As the year (and decade – what!?) draws to a close it feels as though everyone is going through and summarising the year that’s been. I’ve already seen an endless stream of the usual IG posts about “tag a person that made your year”, and it got me thinking about what makes a year good or bad. After all, doesn’t everyone end up with a “next year will be better” post anyway?
Georgia Jay Bag (Similar Here)
This year marked the first in the past eight that I hadn’t moved to a new city, and it taught me something long overdue. Not only did I experience a lot of anxiety while my mind lapped around the idea that “I’m not living enough if I’m standing still”, but for once I felt like I could relax into the idea of comfort. Like a good worn-in sofa, it’s easy to come home to at the end of each night and feel at peace. Priceless.
I read an article earlier this week that discussed the idea the psychological theory called the hedonic treadmill. It refers to the fact that you’ll eventually find your way back to a relatively stable level of happiness despite major positive or negative events or life changes. So this year because despite not moving (again) life really did just carry on the same as it always had. Who would have thought? [Insert eye roll here]
When I moved back people would often ask me if I missed it, missed the thrill of living somewhere else. I think it’s taken me until now to realise that I’d still ride the same waves but surrounded by different people. Still confused about what I want to do with my life, still wondering if the moving was hindering my chance of getting ahead. So if there’s one thing you take away from this (and you’re considering long-term travel) trust me when I say that it’s just life, lived somewhere else. The highs, the lows and the wasting too much money daily. And in this way, staying still has made the most sense for me right at this very moment. After nearly two years here I’ve finally come to terms with that.

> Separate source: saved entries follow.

(** A directory entry carries its name: what the program reads back is the name itself
    when it fits, else its longest prefix of at most [MAX_NAME] bytes that ends between two
    characters; the kind comes back too, and the entry always takes 264 bytes. *)
Theorem dir_entry_carries_name n d sz :
  is_utf8 n = true →
  let e := new n d sz in
  let len := length (name e) in
  name e = take len n ∧ is_dir e = d ∧ length (as_bytes e) = 264%nat ∧
  ((length n ≤ MAX_NAME)%nat → name e = n) ∧
  ((MAX_NAME < length n)%nat → (len ≤ MAX_NAME)%nat ∧ is_char_boundary n len = true ∧
     ∀ j, (len < j ≤ MAX_NAME)%nat → is_char_boundary n j = false).
Proof.
  intros Hn. cbv zeta. destruct (floor_char_boundary_spec n (length n `min` MAX_NAME)) as (Hle & Hb & Hmax).
  set (len := floor_char_boundary n (length n `min` MAX_NAME)) in *.
  assert (Hname : name (new n d sz) = take len n).
  { unfold name, new. fold len. cbn [name_len name_bytes].
    unfold MAX_NAME in *. rewrite wrap_small, Nat2Z.id by (unfold uint; lia).
    rewrite (Nat.min_l len) by lia. rewrite take_app_le, take_take, Nat.min_id by (rewrite length_take; lia).
    by rewrite is_utf8_take. }
  rewrite Hname. rewrite length_take, Nat.min_l by lia. split_and!.
  - done.
  - by destruct d.
  - unfold as_bytes, new. fold len. cbn [size name_len kind reserved name_bytes EMPTY].
    rewrite !length_app, length_take, length_drop, !length_replicate, !length_le_bytes. cbn [length].
    unfold MAX_NAME in *. lia.
  - intros Hs. replace len with (length n); [by rewrite take_ge|]. subst len.
    rewrite Nat.min_l by done. destruct (length n) as [|k] eqn:E; cbn [floor_char_boundary]; [done|].
    replace (is_char_boundary n (S k)) with true; [done|]. unfold is_char_boundary.
    rewrite decide_False, lookup_ge_None_2 by lia. rewrite bool_decide_eq_true_2; [done|lia].
  - intros Hs. rewrite Nat.min_r in * by lia. done.
Qed.

(** 247 letters and an [é], whose two bytes do not both fit. *)
Lemma dir_entry_carries_name_witness :
  let n := replicate 247 0x61 ++ [0xC3; 0xA9] in
  name (new n true 0) = take (length (name (new n true 0))) n ∧ length (name (new n true 0)) = 247%nat.
Proof.
  cbv zeta. split; [|vm_compute; reflexivity].
  apply (dir_entry_carries_name (replicate 247 0x61 ++ [0xC3; 0xA9]) true 0). vm_compute. reflexivity.
Defined.
End DirEntry.
Lemma mark_used f f' n : Inv f → n ∈ free_set f →
  used f' = <[(n / 64)%nat := Z.lor (used f !!! (n / 64)%nat) (bit (Z.of_nat (n mod 64)))]> (used f) →
  base f' = base f → count f' = count f → free_count f' = wrap 64 (free_count f - 1) →
  free_set f' = free_set f ∖ {[n]} ∧ Inv f'.
Proof.
  intros HI Hin Hu Hb Hc Hf. destruct (proj1 (elem_of_free_set f n) Hin) as [Hn _].
  pose proof (word_in_range f n HI Hn). pose proof (Nat.mod_upper_bound n 64).
  assert (Hupd := used_bit_update f f' n true _ Hu ltac:(done)). ospecialize (Hupd _).
  { intros j Hj. rewrite Z.lor_spec, testbit_bit, Z.eqb_sym by lia.
    destruct (j =? _); [apply orb_true_r|apply orb_false_r]. }
  pose proof (free_set_update f f' n Hc Hupd) as Hset. split; [done|].
  pose proof (count_bound f HI). pose proof (free_set_size f).
  split; rewrite ?Hb, ?Hc; try apply HI.
  - rewrite Hu, length_insert. apply HI.
  - rewrite Hu. apply Forall_insert; [apply HI|].
    apply uint_lor; [done|by apply uint_word|apply uint_bit; lia].
  - intros m. rewrite Hu, length_insert. intros Hm'. rewrite Hupd. case_decide; [done|by apply (inv_past f HI)].
  - rewrite Hf, Hset, size_difference by (by apply singleton_subseteq_l). rewrite size_singleton, (inv_free f HI).
    assert (0 < size (free_set f))%nat.
    { apply Nat.neq_0_lt_0. intros E%size_empty_inv. by apply E, not_elem_of_empty in Hin. }
    rewrite wrap_small by (unfold uint; lia). lia.
Qed.
Lemma free_list_spec start sz lo l :
  lo < start → block_ok (start, sz) → sorted lo l →
  match free_list start sz l with
  | Some l' => (∀ x, start <= x < start + sz → ¬ is_free l x) ∧ sorted lo l' ∧
               (∀ x, is_free l' x ↔ is_free l x ∨ start <= x < start + sz) ∧
               free_bytes l' = free_bytes l + sz
  | None => ∃ x, start <= x < start + sz ∧ is_free l x
  end.
Proof.
  intros Hlo Hok. pose proof Hok as (Hm & Hn & Hnm & Hlim). cbn in Hm, Hn, Hnm, Hlim.
  revert lo Hlo. induction l as [|[a n] l IH]; intros lo Hlo Hs; cbn [free_list].
  { split_and!; [intros x _; apply is_free_nil|done| |cbn; lia].
    intros x. rewrite is_free_cons. cbn. pose proof (is_free_nil x). tauto. }
  cbn in Hs. destruct Hs as (Ha & Hb & Hs). pose proof Hb as (Hm' & Hn' & Hnm' & Hlim').
  cbn in Hm', Hn', Hnm', Hlim'. destruct (Z.ltb_spec a start) as [Hlt|Hge].
  - destruct (Z.ltb_spec start (a + n)) as [Hov|Hno].
    { exists start. split; [lia|]. apply is_free_cons. left. cbn. lia. }
    destruct (Z.eqb_spec (a + n) start) as [Heq|Hne].
    + destruct (match l with (a', _) :: _ => if a' <? start + sz then None else Some () | [] => Some () end)
        as [[]|] eqn:El; cbn.
      * assert (Hs' : sorted (start + sz - 1) l).
        { apply sorted_raise with (a + n); [done|]. destruct l as [|[a' n'] l]; [done|]. cbn.
          destruct (Z.ltb_spec a' (start + sz)); [done|lia]. }
        destruct (join_after_spec (start - 1) start sz l) as (J1 & J2 & J3 & sz' & l' & J4); [lia|done..|].
        rewrite J4 in *. rewrite <-Heq in J1.
        destruct (glue_spec lo a n sz' l' Ha Hb J1) as (G1 & G2 & G3). rewrite Heq in *. split_and!.
        -- intros x Hx [Hx'|Hx']%is_free_cons; [cbn in Hx'; lia|]. apply (sorted_above _ _ _ Hs') in Hx'. lia.
        -- done.
        -- intros x. rewrite G2, !(is_free_cons (a, n)), J2. tauto.
        -- rewrite G3. unfold free_bytes in *. cbn in *. lia.
      * destruct l as [|[a' n'] l]; [done|]. destruct (Z.ltb_spec a' (start + sz)); [|done].
        cbn in Hs. destruct Hs as (? & (_ & ? & _) & _). cbn in *. exists a'. split; [lia|].
        apply is_free_cons. right. apply is_free_cons. left. cbn. lia.
    + specialize (IH (a + n) ltac:(lia) Hs). destruct (free_list start sz l) as [l'|]; cbn.
      * destruct IH as (I1 & I2 & I3 & I4). split_and!; try done.
        -- intros x Hx [Hx'|Hx']%is_free_cons; [cbn in Hx'; lia|]. by apply (I1 x).
        -- intros x. rewrite !is_free_cons, I3. tauto.
        -- unfold free_bytes in *. cbn. lia.
      * destruct IH as (x & Hx & Hf). exists x. split; [done|]. apply is_free_cons. by right.
  - destruct (Z.ltb_spec a (start + sz)) as [Hov|Hno].
    { exists a. split; [lia|]. apply is_free_cons. left. cbn. lia. }
    assert (Hs' : sorted (start + sz - 1) ((a, n) :: l)) by (cbn; split_and!; done || lia).
    destruct (join_after_spec lo start sz ((a, n) :: l)) as (J1 & J2 & J3 & _); [done..|].
    split_and!; [|done..]. intros x Hx Hf%(sorted_above _ _ _ Hs'). lia.
Qed.
(** The level 3 table for [va], made if there is none. *)
Definition level3_for (va : Z) (a : AddressSpace) (c : Machine) : option (AddressSpace * Machine * Z) :=
  match level3 a !! level2_index va with
  | Some l3 => Some (a, c, l3)
  | None =>
      '(c, l3) ← zeroed_frame c;
      let m := set_entry (level2 a) (level2_index va) (Z.lor (Z.lor l3 VALID) TABLE_OR_PAGE) (mem c) in
      Some (mkAddressSpace (root a) (level2 a) (<[level2_index va := l3]> (level3 a)) (frames a),
            with_mem m c, l3)
  end.

Definition map (va : Z) (access : Access) (a : AddressSpace) (c : Machine) :
    AddressSpace * Machine * result MapError unit :=
  if negb (va mod PAGE =? 0) then (a, c, Err NotAligned) else
  if negb (in_window va) then (a, c, Err OutsideWindow) else
  if decide (is_Some (frames a !! va)) then (a, c, Err AlreadyMapped) else
  match level3_for va a c with
  | None => (a, c, Err OutOfMemory)
  | Some (a, c, l3) =>
    match zeroed_frame c with
    | None => (a, c, Err OutOfMemory)
    | Some (c, frame) =>
      let m := set_entry l3 (level3_index va) (Z.lor frame (descriptor_bits access)) (mem c) in
      (mkAddressSpace (root a) (level2 a) (level3 a) (<[va := frame]> (frames a)), with_mem m c, Ok tt)
    end
  end.

(** [try_for_each] over the pages of the range. *)
Fixpoint map_all (vas : list Z) (access : Access) (a : AddressSpace) (c : Machine) :
    AddressSpace * Machine * result MapError unit :=
  match vas with
  | [] => (a, c, Ok tt)
  | va :: vas =>
      match map va access a c with
      | (a, c, Ok _) => map_all vas access a c
      | (a, c, Err e) => (a, c, Err e)
      end
  end.

Definition pages_of (start len : Z) : list Z :=
  (λ k, start + Z.of_nat k * PAGE) <$> seq 0 (Z.to_nat ((len + PAGE - 1) / PAGE)).

Definition map_range (start len : Z) (access : Access) (a : AddressSpace) (c : Machine) :
    AddressSpace * Machine * result MapError unit :=
  if 2 ^ 64 <=? start + len then (a, c, Err OutsideWindow)
  else map_all (pages_of start len) access a c.

(** The table a descriptor points to, at levels 1 and 2. *)
Definition next_table (descriptor : Z) : option Z :=
  if Z.land descriptor (Z.lor VALID TABLE_OR_PAGE) =? Z.lor VALID TABLE_OR_PAGE
  then Some (Z.land descriptor ADDRESS) else None.

Definition descriptor (va : Z) (a : AddressSpace) (m : Mem) : option Z :=
  if negb (in_window va) then None else
  l2 ← next_table (entry m (root a) (level1_index va));
  l3 ← next_table (entry m l2 (level2_index va));
  let d := entry m l3 (level3_index va) in
  if negb (Z.land d VALID =? 0) then Some d else None.

Definition translate (va : Z) (a : AddressSpace) (m : Mem) : option (Z * Access) :=
  d ← descriptor va a m;
  access ← from_descriptor d;
  Some (Z.lor (Z.land d ADDRESS) (va mod PAGE), access).

(** Each round does at least a byte, so [len] rounds are enough.  [f] is given the physical
    address, the offset in the range and the length of the piece. *)
Fixpoint pieces {A} (fuel : nat) (va len : Z) (allowed : Access → bool) (f : Z → Z → Z → A → A)
    (sp : AddressSpace) (read : A → Mem) (done_ : Z) (acc : A) : A * result AccessFault unit :=
  match fuel with
  | O => (acc, Ok tt)
  | S fuel =>
    if negb (done_ <? len) then (acc, Ok tt) else
    if 2 ^ 64 <=? va + done_ then (acc, Err (mkAccessFault (ones 64))) else
    let address := va + done_ in
    let piece := Z.min (PAGE - address mod PAGE) (len - done_) in
    match translate address sp (read acc) with
    | Some (physical, access) =>
        if allowed access
        then pieces fuel va len allowed f sp read (done_ + piece) (f physical done_ piece acc)
        else (acc, Err (mkAccessFault address))
    | None => (acc, Err (mkAccessFault address))
    end
  end.

Definition for_each_piece {A} (va len : Z) (allowed : Access → bool) (f : Z → Z → Z → A → A)
    (sp : AddressSpace) (read : A → Mem) (acc : A) : A * result AccessFault unit :=
  pieces (Z.to_nat len) va len allowed f sp read 0 acc.

Definition copy_in (bytes : list Z) (physical offset len : Z) (m : Mem) : Mem :=
  store physical (take (Z.to_nat len) (drop (Z.to_nat offset) bytes)) m.

Definition load (va : Z) (bytes : list Z) (sp : AddressSpace) (m : Mem) : Mem * result AccessFault unit :=
  for_each_piece va (Z.of_nat (length bytes)) (λ _, true) (copy_in bytes) sp (λ m, m) m.

(** The buffer after the call; [buf] is what it held before. *)
Definition read_user (va : Z) (buf : list Z) (sp : AddressSpace) (m : Mem) :
    list Z * result AccessFault unit :=
  for_each_piece va (Z.of_nat (length buf)) (λ _, true)
    (λ physical offset len buf, take (Z.to_nat offset) buf ++ fetch physical (Z.to_nat len) m ++
                                drop (Z.to_nat (offset + len)) buf)
    sp (λ _, m) buf.

Definition write_user (va : Z) (bytes : list Z) (sp : AddressSpace) (m : Mem) : Mem * result AccessFault unit :=
  for_each_piece va (Z.of_nat (length bytes)) writable (copy_in bytes) sp (λ m, m) m.

Definition pages (a : AddressSpace) : nat := size (frames a).

(** Frees each frame in turn; [None] is the panic of [free]. *)
Fixpoint free_all (l : list Z) (s : Src) : option Src :=
  match l with
  | [] => Some s
  | a :: l => s ← fs_free a s; free_all l s
  end.

(** The frames an address space owns, in the order [drop] frees them (maps are in key order in
    the source; the order does not matter to the set freed). *)
Definition owned (a : AddressSpace) : list Z :=
  (map_to_list (frames a)).*2 ++ [root a; level2 a] ++ (map_to_list (level3 a)).*2.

In other ways, this year has given me a sense of adult stability which I needed to get a ‘high’ from, more than my instability. I’m pretty impulsive at times and will say yes to 99.99% of things I get asked to do. So when an opportunity comes calling, you know I’m the who’s picking up. This includes but is not limited to heavy weekends out, random concert missions and last minute flight dashes. This year I let myself spend more on experiences here in Auckland without feeling guilty. My bank account and liver isn’t as happy as it once was, but the ridiculous memories are well worth their price.
So where do I fall on the scale of a good or bad year? It’s been a bit so-so, but mostly it is what it is. A lot of it I felt like I was in limbo and I don’t think that will ever change. Who knows what the hell they’re doing or where they’re meant to be? We just carry on feeling it out as we go. I didn’t find love, I didn’t achieve any milestone but I’ve tried a lot of new things this year and figured out what doesn’t fulfil me more than ever – which is a gem in itself. Ultimately I think everything comes back to your perspective and how you are feeling on the day. So if on New Year’s eve you don’t look back on 2019 with a feeling of nostalgia, pour yourself a wine and relax, you can always try again next year.